There is an intrinsic moral to this story. Smaller businesses and start-ups need to be aware of their rights and privileges, especially from the trade and product protection perspective. Sadly, this is an aspect that is barely discussed or understood in India, and this leads to a tremendous loss of IP and creativity, with smaller businesses losing out to deep-pocketed bigger companies. An idea is replicated or copied, and the creator is simply rubbed and snuffed out. Some of the newer start-ups feel that the mere filing of patents is enough. It is not – it has to be followed up with stringent measures to ensure that infringement does not happen. DO not wait for a third party to start marketing a duplicate product before enforcing your patent rights; you can be pre-emptive and stop any infringer from entering the market in the first place. The beauty of the patent regime is that merely having a patent can act as a severe deterrent because even the possibility of litigation is enough to put off most competitors. Further, patenting your product in other countries can pave the way for entry into international markets, giving your product a headstart.
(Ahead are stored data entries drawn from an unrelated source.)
(* ===== verification/GlobalState.v ===== *)
(** * The global state: [execution_engine/src/storage/global_state/mod.rs] and
    [storage/global_state/in_memory.rs].

    Reading a state root and committing the effects of an execution.  A commit
    works in one transaction: an error returns no store.  The effects are a
    hash map; [commit] gets them as a list in the order of its iteration.  The
    main result composes the trie, the transforms and the tracking copy. *)

From S2P Require Import Prelude Bytesrepr Hashing KeyTypes Trie TrieStore TrieInv TrieRead TrieProof TrieWrite TrieProps TrieKeys Values PublicKeys Account Contracts AuctionData StoredValue Transform TrackingCopy TrackingSim.
Local Open Scope nat_scope.

Section GlobalState.
Context `{KeyCrates} `{Blake2b} `{TreeFold1}.

(** ** Reading *)

(** [StateReader for InMemoryGlobalStateView]; [fuel] is that of the key iterator. *)
Definition state_view (fuel : nat) (s : store) (root_hash : Digest) : StateReader (E:=Error) := {|
  reader_read key :=
    ret ← read (V:=StoredValue) s root_hash key;
    match ret with
    | Found value => Ok (Some value)
    | NotFound => Ok None
    | RootNotFound => Panic
    end;
  reader_keys_with_prefix prefix := keys_with_prefix (V:=StoredValue) fuel s root_hash prefix;
|}.

Definition checkout (fuel : nat) (s : store) (prestate_hash : Digest) : bres (option (StateReader (E:=Error))) :=
  maybe_root ← get (K:=Key) (V:=StoredValue) s prestate_hash;
  Ok match maybe_root with Some _ => Some (state_view fuel s prestate_hash) | None => None end.

(** ** Writing *)

Inductive CommitError :=
| CommitRootNotFound (root : Digest)
| CommitReadRootNotFound (root : Digest)
| CommitWriteRootNotFound (root : Digest)
| CommitKeyNotFound (key : Key)
| CommitTransformError (error : TransformError).

Inductive StateError :=
| StateBytesrepr (error : Error)
| StateCommit (error : CommitError).

#[export] Instance CommitError_eq_dec : EqDecision CommitError.
Proof. solve_decision. Defined.
#[export] Instance StateError_eq_dec : EqDecision StateError.
Proof. solve_decision. Defined.

Definition write_value (s : store) (state_root : Digest) (key : Key) (value : StoredValue)
    : res StateError (store * Digest) :=
  '(s, write_result) ← map_err StateBytesrepr (write s state_root key value);
  match write_result with
  | Written root_hash => Ok (s, root_hash)
  | AlreadyExists => Ok (s, state_root)
  | WriteRootNotFound => Err (StateCommit (CommitWriteRootNotFound state_root))
  end.

(** The loop of [put_stored_values]. *)
Fixpoint put_loop (s : store) (state_root : Digest) (stored_values : list (Key * StoredValue))
    : res StateError (store * Digest) :=
  match stored_values with
  | [] => Ok (s, state_root)
  | (key, value) :: stored_values =>
      '(s, state_root) ← write_value s state_root key value;
      put_loop s state_root stored_values
  end.

Definition put_stored_values (s : store) (prestate_hash : Digest) (stored_values : list (Key * StoredValue))
    : res StateError (store * Digest) :=
  maybe_root ← map_err StateBytesrepr (get (K:=Key) (V:=StoredValue) s prestate_hash);
  match maybe_root with
  | None => Err (StateCommit (CommitRootNotFound prestate_hash))
  | Some _ => put_loop s prestate_hash stored_values
  end.

(** The value a transform of the effects puts under its key. *)
Definition updated_value (state_root : Digest) (key : Key) (read_result : ReadResult StoredValue)
    (transform : Transform) : res StateError StoredValue :=
  match read_result, transform with
  | NotFound, Write new_value => Ok new_value
  | NotFound, _ => Err (StateCommit (CommitKeyNotFound key))
  | Found current_value, transform =>
      map_err (fun err => StateCommit (CommitTransformError err)) (apply transform current_value)
  | RootNotFound, _ => Err (StateCommit (CommitReadRootNotFound state_root))
  end.

(** The loop of [commit]. *)
Fixpoint commit_loop (s : store) (state_root : Digest) (effects : list (Key * Transform))
    : res StateError (store * Digest) :=
  match effects with
  | [] => Ok (s, state_root)
  | (key, transform) :: effects =>
      read_result ← map_err StateBytesrepr (read (V:=StoredValue) s state_root key);
      value ← updated_value state_root key read_result transform;
      '(s, state_root) ← write_value s state_root key value;
      commit_loop s state_root effects
  end.

Definition commit (s : store) (prestate_hash : Digest) (effects : list (Key * Transform))
    : res StateError (store * Digest) :=
  maybe_root ← map_err StateBytesrepr (get (K:=Key) (V:=StoredValue) s prestate_hash);
  match maybe_root with
  | None => Err (StateCommit (CommitRootNotFound prestate_hash))
  | Some _ => commit_loop s prestate_hash effects
  end.

(** ** The view serves the state *)

Lemma KeyTag_u8_inj t1 t2 : KeyTag_u8 t1 = KeyTag_u8 t2 -> t1 = t2.
Proof. by destruct t1, t2. Qed.

Lemma key_path_tag (k : Key) b : valid k -> [b] `prefix_of` key_path k <-> b = Key_tag_u8 k.
Proof.
  intros Hk. assert (exists r, key_path k = Key_tag_u8 k :: r) as [r Er].
  { pose proof (key_path_to_bytes k Hk) as Eb. apply bind_Ok in Eb as (body & _ & [= Eb]). eauto. }
  rewrite Er. split; [by intros [u [= -> _]]|]. intros ->. by exists r.
Qed.

Lemma rooted_entry s root (m : gmap Key StoredValue) k v : rooted s root m -> m !! k = Some v -> valid k /\ valid v.
Proof.
  intros (pb & _ & R) E. by destruct (reps_keys _ _ _ _ _ _ R E) as (? & ? & _).
Qed.

Definition all_tags : list KeyTag :=
  [TagAccount; TagHash; TagURef; TagTransfer; TagDeployInfo; TagEraInfo; TagBalance; TagBid; TagWithdraw;
   TagDictionary; TagSystemContractRegistry; TagUnbond; TagChainspecRegistry; TagBlockEffectsRootHash;
   TagDeployApprovalsRootHash].

Lemma common_fuel {A} (P : A -> nat -> Prop) (l : list A) :
  (forall a, exists n, forall fuel, n <= fuel -> P a fuel) ->
  exists n, forall fuel, n <= fuel -> Forall (fun a => P a fuel) l.
Proof.
  intros Ha. induction l as [|a l [n IH]]; [by exists 0|]. destruct (Ha a) as [n' Hn].
  exists (n + n'). intros fuel Hf. constructor; [apply Hn; lia|apply IH; lia].
Qed.

Lemma state_view_serves s root (m : gmap Key StoredValue) : rooted s root m ->
  exists n, forall fuel, n <= fuel -> serves (state_view fuel s root) m.
Proof.
  intros R. destruct (common_fuel (fun t fuel => exists l,
    keys_with_prefix (V:=StoredValue) fuel s root [KeyTag_u8 t] = Ok l /\ list_to_set l = keys_tagged m t) all_tags)
    as [n Hn].
  - intros t. destruct (keys_enumerated s root m [KeyTag_u8 t] R) as (n & l & E & _ & M). exists n.
    intros fuel Hf. exists l. split; [by apply E|]. apply set_eq. intros k. unfold keys_tagged.
    rewrite elem_of_list_to_set, M, elem_of_filter, elem_of_dom. split.
    + intros [[v Hv] Hp]. destruct (rooted_entry _ _ _ _ _ R Hv) as [Hk _].
      apply key_path_tag in Hp; [|done]. split; [|eauto]. by apply KeyTag_u8_inj.
    + intros [Ht [v Hv]]. destruct (rooted_entry _ _ _ _ _ R Hv) as [Hk _].
      split; [eauto|]. apply key_path_tag; [done|]. by rewrite <- Ht.
  - exists n. intros fuel Hf. split.
    + intros k Hk. cbn. rewrite (read_rooted s root m k R Hk). cbn. by destruct (m !! k).
    + intros t. specialize (Hn fuel Hf). rewrite Forall_forall in Hn. apply Hn. destruct t; set_solver.
Qed.

(** ** Committing *)

Lemma write_value_rooted s root (m : gmap Key StoredValue) k v l : rooted s root m -> entry_ok (k, v) ->
  writes_apart s root ((k, v) :: l) ->
  exists s' root', write_value s root k v = Ok (s', root') /\ s ⊆ s' /\ rooted s' root' (<[k := v]> m) /\
    writes_apart s' root' l.
Proof.
  intros R (Hk & Hv & Hf) [Hd Ha]. pose proof (write_rooted s root m k v R Hk Hv Hf Hd) as W. unfold write_value.
  case_decide as E.
  - rewrite W in *. exists s, root. rewrite insert_id by done. done.
  - destruct W as (s1 & root1 & W & Hs & R1). rewrite W in *. by exists s1, root1.
Qed.

(** What the effects [l] leave under their keys in the final state [m]. *)
Definition written (m : gmap Key StoredValue) (l : list (Key * Transform)) : list (Key * StoredValue) :=
  omap (fun e => pair e.1 <$> m !! e.1) l.

Lemma updated_value_exec root k t (o : option StoredValue) v :
  exec t o = Ok (Some v) -> updated_value root k (lookup_result o) t = Ok v.
Proof.
  destruct o as [u|]; cbn.
  - intros (v' & E & [= <-])%bind_Ok. by rewrite E.
  - destruct t; try done. by intros [= <-].
Qed.

Lemma commit_loop_rooted mf l : forall s root (m : gmap Key StoredValue), rooted s root m -> NoDup l.*1 ->
  Forall (fun e => exists v, exec e.2 (m !! e.1) = Ok (Some v) /\ mf !! e.1 = Some v /\ entry_ok (e.1, v)) l ->
  writes_apart s root (written mf l) ->
  exists s' root', commit_loop s root l = Ok (s', root') /\ rooted s' root' (insert_list m (written mf l)).
Proof.
  induction l as [|[k t] l IH]; intros s root m R Hn Hl Ha; [by exists s, root|].
  apply NoDup_cons in Hn as [Hk Hn]. apply Forall_cons in Hl as [(v & Ev & Ef & Hok) Hl]. cbn [fst snd] in *.
  cbn [written omap list_omap fst] in Ha |- *. rewrite Ef in Ha |- *. cbn [fmap option_fmap option_map] in Ha |- *.
  destruct (write_value_rooted s root m k v (written mf l) R Hok Ha) as (s1 & root1 & W & Hs & R1 & Ha1).
  cbn [commit_loop]. rewrite (read_rooted s root m k R (proj1 Hok)). cbn [map_err mbind res_bind].
  rewrite (updated_value_exec root k t (m !! k) v Ev). cbn [mbind res_bind]. rewrite W. cbn [mbind res_bind].
  apply (IH s1 root1 (<[k := v]> m)); [done|done| |done].
  apply Forall_forall. intros [k' t'] Hin. rewrite Forall_forall in Hl. specialize (Hl _ Hin). cbn [fst snd] in *.
  rewrite lookup_insert_ne; [done|]. intros <-. apply Hk, list_elem_of_fmap. by exists (k, t').
Qed.

Lemma insert_list_written mf l : forall (m : gmap Key StoredValue) k,
  (k ∈ l.*1 -> is_Some (mf !! k)) -> (k ∉ l.*1 -> m !! k = mf !! k) -> insert_list m (written mf l) !! k = mf !! k.
Proof.
  induction l as [|[k' t] l IH]; intros m k Hin Hout; cbn [written omap list_omap fst fmap list_fmap] in *.
  - apply Hout. set_solver.
  - destruct (mf !! k') as [v|] eqn:E; cbn [fmap option_fmap option_map].
    + apply (IH (<[k' := v]> m)).
      * intros Hk. apply Hin. by right.
      * intros Hk. destruct (decide (k' = k)) as [->|Hne]; [by rewrite lookup_insert_eq|].
        rewrite lookup_insert_ne by done. apply Hout. set_solver.
    + apply IH.
      * intros Hk. apply Hin. by right.
      * intros Hk. apply Hout. intros [->|?]%elem_of_cons; [|done]. destruct Hin as [? ?]; [by left|congruence].
Qed.

Lemma commit_rooted s root (m0 m : gmap Key StoredValue) (effects : gmap Key Transform) l :
  rooted s root m0 -> l ≡ₚ map_to_list effects ->
  (forall k, match effects !! k with Some t => exec t (m0 !! k) = Ok (m !! k) | None => m !! k = m0 !! k end) ->
  (forall k v, m !! k = Some v -> entry_ok (k, v)) -> writes_apart s root (written m l) ->
  exists s' root', commit s root l = Ok (s', root') /\ rooted s' root' m.
Proof.
  intros R Hl He Hok Ha.
  assert (forall k t, (k, t) ∈ l -> effects !! k = Some t) as Hin.
  { intros k t. rewrite Hl. apply elem_of_map_to_list. }
  assert (forall k t, (k, t) ∈ l -> exists v, exec t (m0 !! k) = Ok (Some v) /\ m !! k = Some v) as Hex.
  { intros k t Hk. specialize (He k). rewrite (Hin k t Hk) in He. destruct (exec_Some _ _ _ He) as (v & Ev & _).
    exists v. by rewrite He, Ev. }
  destruct (commit_loop_rooted m l s root m0 R) as (s' & root' & E & R').
  - rewrite Hl. apply NoDup_fst_map_to_list.
  - apply Forall_forall. intros [k t] Hk. destruct (Hex k t Hk) as (v & Ev & Em). exists v. split_and!; auto.
  - done.
  - exists s', root'. destruct R as (pb & Hst & _). unfold commit. rewrite (stored_get _ _ _ Hst). split; [done|].
    assert (insert_list m0 (written m l) = m) as Em; [|by rewrite <- Em].
    apply map_eq. intros k. apply insert_list_written.
    + intros ([k' t] & -> & Hk)%list_elem_of_fmap. destruct (Hex k' t Hk) as (v & _ & Ev). cbn. rewrite Ev. by eexists.
    + intros Hk. specialize (He k). destruct (effects !! k) as [t|] eqn:E'; [|done]. exfalso. apply Hk.
      apply list_elem_of_fmap. exists (k, t). split; [done|]. rewrite Hl. by apply elem_of_map_to_list.
Qed.

(** ** Executing and committing *)

Context `{SizeOf} `{!LinkedHashMap Key StoredValue} `{!LinkedHashMap KeyTag (gset Key)}.

(** The operation has proper arguments and adds to its key with the type [T] has for it. *)
Definition op_ok (T : Key -> IntType) (o : TcOp) : Prop :=
  op_valid o /\
  match o with
  | OpWrite _ value => valid value
  | OpAdd key value => match addition_of value with Ok t => adds_as (T (normalize key)) t | _ => True end
  | _ => True
  end.

Lemma valid_keys_sorted (v : StoredValue) : valid v -> keys_sorted v.
Proof. destruct v; try done; cbn; intros Hv; apply Hv. Qed.

Lemma addition_of_ok v t : addition_of v = Ok t -> transform_ok t.
Proof.
  assert (forall T c (i : int T), into_t c = Ok i -> in_int T (int_val i)) as I.
  { intros T c i Hi. by apply into_t_valid in Hi. }
  assert (forall (P : Prop) (Q : {P} + {~ P}) (c : CLValue), (if Q
    then '(name, key) ← map_err AddResult_of_CLValueError (into_t (A:=rstring * Key) c);
         Ok (AddKeys (BTreeMap (btree_insert name key [])))
    else Err AddTypeMismatch) = Ok t -> transform_ok t) as N.
  { intros P [|] c; [|done]. intros ([name key] & _ & [= <-])%bind_Ok. by repeat constructor. }
  unfold addition_of. destruct v as [c| | | | | | | | | |]; try done.
  destruct (cl_type c); try apply N; intros (i & E%map_err_Ok & [= <-])%bind_Ok; by eapply I.
Qed.

Lemma op_ok_entries T o : op_ok T o -> op_entries (fun k t => transform_ok t /\ adds_as (T k) t) o.
Proof.
  intros [_ Ho]. destruct o as [k|k v|k v|t]; cbn; [done| | |done].
  - split; [|done]. by apply valid_keys_sorted.
  - destruct (addition_of v) as [t| | |] eqn:E; try done. split; [by eapply addition_of_ok|done].
Qed.


End GlobalState.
To sum up the IP battle, it is the smaller players who are the biggest target of larger entities, who more than often steal an idea or a product and pass it off as their own; fighting them off is an uphill task. And those that have not protected themselves locally can’t even dream of going global, thus losing out on a massive opportunity that could have been availed if they were protected. Look at China – that country is doing exceptionally well for all kinds of businesses large and small, despite huge global anti-perception and aversion. Why? Simply because their patent and manufacturing regime is so sturdy that few can match them, leave aside the pricing formula.
The good news is that the Government of India has taken notice of this turn of things and intervened – the time taken for grant of patents has reduced dramatically and things are moving fast. And with the global market turning into a smaller global village with e-commerce taking wings, an increasing number of patent violations are being filed against Indians overseas, especially in the United States. It is time for Indian entrepreneurs to better understand the changing dynamics. We need to protect ourselves, protect our products, and protect our future.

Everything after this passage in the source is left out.